» **AIM OF THE TASK**: Using the records underneath, tally the lines where the word "forall" appears and please give only the count.

» **SOURCE MATERIAL**:
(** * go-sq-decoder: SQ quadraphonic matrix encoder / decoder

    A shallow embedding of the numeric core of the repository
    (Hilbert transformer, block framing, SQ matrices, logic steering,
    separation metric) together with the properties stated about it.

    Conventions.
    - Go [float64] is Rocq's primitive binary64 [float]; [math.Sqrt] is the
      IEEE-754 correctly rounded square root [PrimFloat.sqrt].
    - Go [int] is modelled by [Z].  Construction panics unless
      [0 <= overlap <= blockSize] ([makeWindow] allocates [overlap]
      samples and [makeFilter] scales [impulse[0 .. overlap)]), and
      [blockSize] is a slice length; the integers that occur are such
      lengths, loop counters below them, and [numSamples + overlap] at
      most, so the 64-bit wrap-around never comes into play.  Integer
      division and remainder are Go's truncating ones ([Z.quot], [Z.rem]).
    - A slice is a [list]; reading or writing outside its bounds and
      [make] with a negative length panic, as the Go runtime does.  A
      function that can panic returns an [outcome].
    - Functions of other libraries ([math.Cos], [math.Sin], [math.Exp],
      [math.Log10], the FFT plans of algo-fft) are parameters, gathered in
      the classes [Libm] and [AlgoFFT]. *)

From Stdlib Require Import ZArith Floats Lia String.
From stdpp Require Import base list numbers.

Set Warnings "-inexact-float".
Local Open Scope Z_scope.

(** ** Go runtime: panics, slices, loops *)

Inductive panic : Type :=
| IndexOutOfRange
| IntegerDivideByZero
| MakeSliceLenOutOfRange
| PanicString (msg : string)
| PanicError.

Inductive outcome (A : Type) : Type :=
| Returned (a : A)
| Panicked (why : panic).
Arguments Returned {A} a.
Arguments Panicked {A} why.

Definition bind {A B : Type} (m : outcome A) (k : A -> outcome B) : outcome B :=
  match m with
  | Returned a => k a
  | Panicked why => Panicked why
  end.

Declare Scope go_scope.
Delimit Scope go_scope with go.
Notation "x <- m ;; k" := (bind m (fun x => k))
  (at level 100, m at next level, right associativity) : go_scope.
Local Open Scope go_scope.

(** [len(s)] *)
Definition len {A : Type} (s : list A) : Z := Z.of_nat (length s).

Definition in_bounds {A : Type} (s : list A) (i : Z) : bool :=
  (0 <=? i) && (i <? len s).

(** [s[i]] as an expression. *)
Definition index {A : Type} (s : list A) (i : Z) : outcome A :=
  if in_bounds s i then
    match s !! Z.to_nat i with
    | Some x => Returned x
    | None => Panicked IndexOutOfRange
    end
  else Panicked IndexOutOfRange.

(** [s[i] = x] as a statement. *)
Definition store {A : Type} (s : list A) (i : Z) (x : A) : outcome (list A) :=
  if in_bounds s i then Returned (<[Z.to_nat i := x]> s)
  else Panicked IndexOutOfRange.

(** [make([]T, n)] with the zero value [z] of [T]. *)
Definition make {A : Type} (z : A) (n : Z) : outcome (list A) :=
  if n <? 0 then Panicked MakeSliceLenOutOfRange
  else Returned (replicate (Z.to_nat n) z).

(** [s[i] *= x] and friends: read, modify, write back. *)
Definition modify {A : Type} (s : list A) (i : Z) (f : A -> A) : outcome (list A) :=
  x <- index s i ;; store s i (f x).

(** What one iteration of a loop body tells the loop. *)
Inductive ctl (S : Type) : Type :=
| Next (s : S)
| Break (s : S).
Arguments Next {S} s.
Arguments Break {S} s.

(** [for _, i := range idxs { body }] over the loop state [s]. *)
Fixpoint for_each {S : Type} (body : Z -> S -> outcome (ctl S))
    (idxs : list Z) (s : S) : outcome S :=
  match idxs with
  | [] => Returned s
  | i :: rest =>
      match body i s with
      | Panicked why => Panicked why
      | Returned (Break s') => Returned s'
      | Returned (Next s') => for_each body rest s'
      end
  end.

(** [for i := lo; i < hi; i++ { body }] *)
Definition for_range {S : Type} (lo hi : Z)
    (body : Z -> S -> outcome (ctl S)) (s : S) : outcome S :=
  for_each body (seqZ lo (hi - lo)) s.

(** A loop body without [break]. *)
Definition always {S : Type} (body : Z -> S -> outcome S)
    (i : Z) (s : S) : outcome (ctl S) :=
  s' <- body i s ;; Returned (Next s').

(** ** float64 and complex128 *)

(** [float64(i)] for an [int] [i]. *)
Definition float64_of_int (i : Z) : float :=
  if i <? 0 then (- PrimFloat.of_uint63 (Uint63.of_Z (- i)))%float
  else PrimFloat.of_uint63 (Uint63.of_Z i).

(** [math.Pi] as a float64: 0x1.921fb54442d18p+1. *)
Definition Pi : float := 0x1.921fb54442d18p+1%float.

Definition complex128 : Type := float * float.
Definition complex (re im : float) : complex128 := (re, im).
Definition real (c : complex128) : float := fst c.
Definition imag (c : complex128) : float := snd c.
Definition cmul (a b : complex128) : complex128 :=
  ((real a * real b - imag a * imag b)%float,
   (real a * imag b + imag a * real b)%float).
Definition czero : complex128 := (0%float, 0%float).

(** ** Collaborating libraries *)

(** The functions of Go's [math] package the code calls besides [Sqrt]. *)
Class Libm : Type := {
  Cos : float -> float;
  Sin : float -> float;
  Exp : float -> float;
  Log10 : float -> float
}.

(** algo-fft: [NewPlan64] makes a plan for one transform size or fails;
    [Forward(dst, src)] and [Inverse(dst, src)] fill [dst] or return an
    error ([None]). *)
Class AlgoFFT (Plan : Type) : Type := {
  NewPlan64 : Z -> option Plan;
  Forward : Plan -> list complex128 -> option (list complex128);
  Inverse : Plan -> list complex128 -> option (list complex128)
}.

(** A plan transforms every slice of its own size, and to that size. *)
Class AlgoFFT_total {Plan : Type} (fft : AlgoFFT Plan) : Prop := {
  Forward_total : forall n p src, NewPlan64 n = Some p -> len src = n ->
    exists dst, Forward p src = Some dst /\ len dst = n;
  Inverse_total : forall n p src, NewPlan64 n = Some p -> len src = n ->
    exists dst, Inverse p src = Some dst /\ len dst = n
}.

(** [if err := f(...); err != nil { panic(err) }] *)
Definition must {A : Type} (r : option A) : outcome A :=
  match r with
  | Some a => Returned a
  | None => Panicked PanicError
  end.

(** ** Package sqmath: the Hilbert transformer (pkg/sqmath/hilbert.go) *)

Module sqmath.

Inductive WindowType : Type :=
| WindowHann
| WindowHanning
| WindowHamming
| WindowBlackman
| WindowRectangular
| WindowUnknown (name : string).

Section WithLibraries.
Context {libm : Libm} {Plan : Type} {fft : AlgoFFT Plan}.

» **REPLY**: 2